Why You Need an Analytics Platform (and Why Excel is Not Enough)

In the past few years, I’ve written almost solely about Tableau, but this post is a little different. I’m going to step back and speak to a different audience at a much higher level and try to give you some reasons why you need to invest in a solid analytics platform.


Imagine you are one of the following people:


- An Executive Decision-Maker

- A Board Member Who Wants to Grow the Company

- A Department Manager Trying to Make Better Decisions


Or, perhaps, you have some level of responsibility for providing data to these decision-makers:


- An Analyst with Solid Excel Skills

- A Beginner Who’s Just Completed Some Data Literacy Training


Given this blog’s focus on Tableau, you probably haven’t been here before. You probably don’t even know what Tableau is. And you might be wondering why you need it or, for that matter, why you need an analytics platform at all. You have your enterprise systems that run the company and your people are good with Excel, so why do you need anything more? To explore that question, let’s start with a scenario…


The Scenario

In this scenario, imagine you are one of the people responsible for providing data to the decision-makers. You might be a guru who can make Excel do all kinds of incredible things. Or you might be a beginner who’s just completed a series of data literacy training. Or, more likely, you are somewhere in between.


Now imagine that you have a partner that provides you with some data on a regular basis—it could be inventory data, information about their sales pipeline, or any number of other useful data. Your CEO needs a report using this data twice a month to help inform various decisions. Data-informed decisions, you say!! Well, that’s exactly why you’ve worked to build your data literacy skills, right? So, how might you provide this information to your CEO? You start by talking to that partner and asking that they send the data twice a month. Once you have the data in hand (it’ll most likely be in Excel format), you realize it needs a bit of cleaning and data prep before you can use it in the CEO’s report. You clean the data in Excel, diligently documenting your steps along the way, then use that data to produce an Excel-based report.



Fortunately, the cleanup process isn’t too complicated and you’re able to produce the CEO’s report relatively quickly. In all, it’s only taking you one hour to get the information to your CEO. Since she needs it twice a month, that’s only two hours per month. What’s best is that your CEO is absolutely thrilled—the report has enabled her to identify some problematic trends and she’s already taking proactive measures to address them.

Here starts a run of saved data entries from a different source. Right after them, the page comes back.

Definition created (r : outcome unit) (fs' : files) : Prop :=
  (forall p, p <> db_path -> p <> wal_path -> p <> tmp_db -> fs' !! p = fs !! p) /\
  match r with
  | Done _ => published fs'
  | Failed s => ok s = false /\ ~ create_works /\ unpublished fs'
  | Exited _ => want <> None /\ (unpublished fs' \/ published fs')
  end.

Lemma abandon_created {A} s fs1 (Q : outcome A -> files -> Prop) :
  Q (Failed s) (if ci_abandon io then fs1 else delete tmp_db fs1) ->
  wps (abandon io tmp_db ;; fail s) Q fs1.
Proof. intros HQ. unfold abandon. repeat sys_step. exact HQ. Qed.

Lemma failed_created fs1 msg :
  (forall p, p <> db_path -> p <> wal_path -> p <> tmp_db -> fs1 !! p = fs !! p) -> unpublished fs1 -> ~ create_works ->
  created (Failed (StatusError kIoError msg)) (if ci_abandon io then fs1 else delete tmp_db fs1).
Proof.
  intros Hoth Hu Hn. split.
  - intros p H1 H2 H3. destruct (ci_abandon io); by rewrite ?lookup_delete_ne, Hoth.
  - split; [done|]. split; [exact Hn|]. destruct (tmp_of_ne db_path) as [Ht _].
    unfold unpublished in *. destruct (ci_abandon io); by rewrite ?lookup_delete_ne.
Qed.

(** The rename, once nothing is at the database path. *)
Lemma rename_created st root fs3 :
  fs3 !! db_path = None -> fs3 !! wal_path = None -> fs3 !! tmp_db = Some (st_bytes st) ->
  (forall p, p <> db_path -> p <> wal_path -> p <> tmp_db -> fs3 !! p = fs !! p) ->
  st_ok st -> npages st <= kInvalidId - 4 -> db_image (contents st) root [] ->
  wps (ec ← rename (ci_rename io) tmp_db db_path;
       if (ec : bool) then
         abandon io tmp_db ;; fail (StatusError kIoError ("database: cannot publish new database: " +:+ db_path)) else
       CrashPoint want "after-publish") created fs3.
Proof.
  intros Hd Hw Hf Hoth Hst Hn Hi. sys_step. unfold rename.
  destruct (ci_rename io) eqn:Er; (eapply wps_now; [rewrite Hf; reflexivity|]); cbn beta iota.
  { apply abandon_created. apply (failed_created fs3); [exact Hoth|by right|]. intros (_ & _ & _ & _ & ?). congruence. }
  set (fs4 := <[db_path := st_bytes st]> (delete tmp_db fs3)).
  assert (published fs4) as Hp.
  { exists (st_bytes st), root. apply holds_flushed; try assumption; [apply lookup_insert_eq|].
    unfold fs4. by rewrite lookup_insert_ne, lookup_delete_ne, Hw. }
  assert (forall p, p <> db_path -> p <> wal_path -> p <> tmp_db -> fs4 !! p = fs !! p) as Hoth4.
  { intros p H1 H2 H3. unfold fs4. by rewrite lookup_insert_ne, lookup_delete_ne, Hoth. }
  unfold CrashPoint. eapply wps_now; [done|]. case_bool_decide as Hx; (split; [exact Hoth4|]); [|exact Hp].
  split; [by rewrite Hx|by right].
Qed.

Lemma CreateFresh_spec : wps (CreateFreshDatabaseAtomically io want db_path wal_path capacity) created fs.
Proof.
  destruct (tmp_of_ne db_path) as [Ht1 Ht2].
  unfold CreateFreshDatabaseAtomically. fold (tmp_of db_path). sys_step. sys_step.
  set (fs0 := if ci_remove_tmp io then fs else delete tmp_db fs).
  assert (forall p, p <> tmp_db -> fs0 !! p = fs !! p) as Hoth0.
  { intros p Hp. unfold fs0. destruct (ci_remove_tmp io); by rewrite ?lookup_delete_ne. }
  set (stale0 := as_storage (default [] (fs0 !! tmp_db))).
  assert (st_sound stale0 /\ npages stale0 <= kInvalidId - 6 /\ (create_works -> build_works io tmp_db fs0)) as (Hs0 & Hn0 & Hbw).
  { unfold stale0, fs0, build_works. unfold stale_ok in Hstale. destruct (ci_remove_tmp io) eqn:Er.
    - destruct (Hstale eq_refl). split; [assumption|]. split; [assumption|]. intros [? _]. congruence.
    - rewrite lookup_delete_eq. assert (st_ok (as_storage [])) as Hok by (split_and!; [done|constructor|by exists 0|done]).
      split; [by apply st_ok_sound|]. split; [done|]. intros (_ & ? & _). split; [assumption|]. by split. }
  sys_step. eapply wps_mono; [by apply (build_image_spec io want tmp_db capacity fs0)|].
  intros r fs1 [Hoth1 Hr]; destruct r as [[]|s|code]; cbn beta iota.
  2: { split; [intros p H1 H2 H3; by rewrite Hoth1, Hoth0|]. destruct Hr as [Hs Hno]. split; [exact Hs|].
       split; [intros Hw; apply Hno, Hbw, Hw|]. left. by rewrite Hoth1, Hoth0. }
  2: { split; [intros p H1 H2 H3; by rewrite Hoth1, Hoth0|]. split; [exact Hr|]. do 2 left. by rewrite Hoth1, Hoth0. }
  destruct Hr as (st & root & Hf1 & Hst & Hi & Hn).
  assert (fs1 !! db_path = fs !! db_path) as Hdb1 by (by rewrite Hoth1, Hoth0).
  assert (forall p, p <> db_path -> p <> wal_path -> p <> tmp_db -> fs1 !! p = fs !! p) as Hoth by (intros; by rewrite Hoth1, Hoth0).
  sys_step. sys_step. destruct (ci_remove_wal io) eqn:Ew.
  { apply abandon_created. apply (failed_created fs1); [exact Hoth|by left|]. intros (_ & _ & ? & _). congruence. }
  set (fs2 := delete wal_path fs1).
  assert (fs2 !! db_path = fs !! db_path) as Hdb2 by (unfold fs2; by rewrite lookup_delete_ne).
  assert (forall p, p <> db_path -> p <> wal_path -> p <> tmp_db -> fs2 !! p = fs !! p) as Hoth2.
  { intros p H1 H2 H3. unfold fs2. by rewrite lookup_delete_ne, Hoth. }
  apply CrashPoint_built; [intros Hx; split; [exact Hoth2|]; split; [exact Hx|left; by left]|].
  sys_step. sys_step. destruct (ci_remove_db io) eqn:Ed.
  { apply abandon_created. apply (failed_created fs2); [exact Hoth2|by left|]. intros (_ & _ & _ & ? & _). congruence. }
  set (fs3 := delete db_path fs2).
  assert (fs3 !! db_path = None) as Hdb3 by apply lookup_delete_eq.
  assert (forall p, p <> db_path -> p <> wal_path -> p <> tmp_db -> fs3 !! p = fs !! p) as Hoth3.
  { intros p H1 H2 H3. unfold fs3. by rewrite lookup_delete_ne, Hoth2. }
  assert (fs3 !! tmp_db = Some (st_bytes st)) as Hf3 by (unfold fs3, fs2; by rewrite !lookup_delete_ne).
  assert (fs3 !! wal_path = None) as Hw3 by (unfold fs3, fs2; rewrite lookup_delete_ne by done; apply lookup_delete_eq).
  apply (rename_created st root); try assumption. fold stale0 in Hn. lia.
Qed.
End Publish.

Well done! Seriously...you've been able to apply your skills to help the organization make data-informed decisions that were previously made purely on gut instinct. That is what data skills are all about!!


Complication # 1

But, as you probably know, things are rarely this simple. So, let’s complicate the scenario slightly. After using your report for a while, your CEO asks if you could add in some Item Master data from your Enterprise Resource Planning (ERP) system. That information will provide additional context that will allow her to slice the information in different ways and further tune her decision-making process. This is a great thing as it means that your report is getting used and your CEO is now starting to ask better, more detailed questions. Our goal should always be better answers to better questions so this is an exciting development and you’re eager to meet her needs.


But you don’t work with the ERP system that much, so you start researching the best ways to get data out of it. You find out that it has a database, so you start trying to figure out how you can connect to that database. Unfortunately, the database administrator doesn’t like people connecting to the database and, even if they were to allow that, the tables and fields within it have incredibly cryptic names. The item master table name is F4101 (who could have guessed that?), it has over 200 fields, and the fields are names are things like: IMITM, IMLITM, IMAITM, IMDSC1, IMALN, IMSRP1, IMUOM1, IMATPAC. Note: This is a real example, taken from JD Edwards, but virtually all ERP systems have similarly cryptic table and field naming. This is because the databases generally have thousands of tables and they needs some standard naming conventions in order to create consistency.


To make things worse, these types of systems are designed to be able to quickly process the creation and updating of data—they are not built for analytics—so they use a relational database model. Because of this, there are another dozen or so tables that also contain Item Master related data. You spend a week trying to figure out how to bring all this data together, but your mind is blown, and you decide that the best option is to simply export the data from the Item Master application in the ERP system. You only get the partner data twice a month, so it shouldn’t be a big deal to just export that data from the ERP twice a month as well, right?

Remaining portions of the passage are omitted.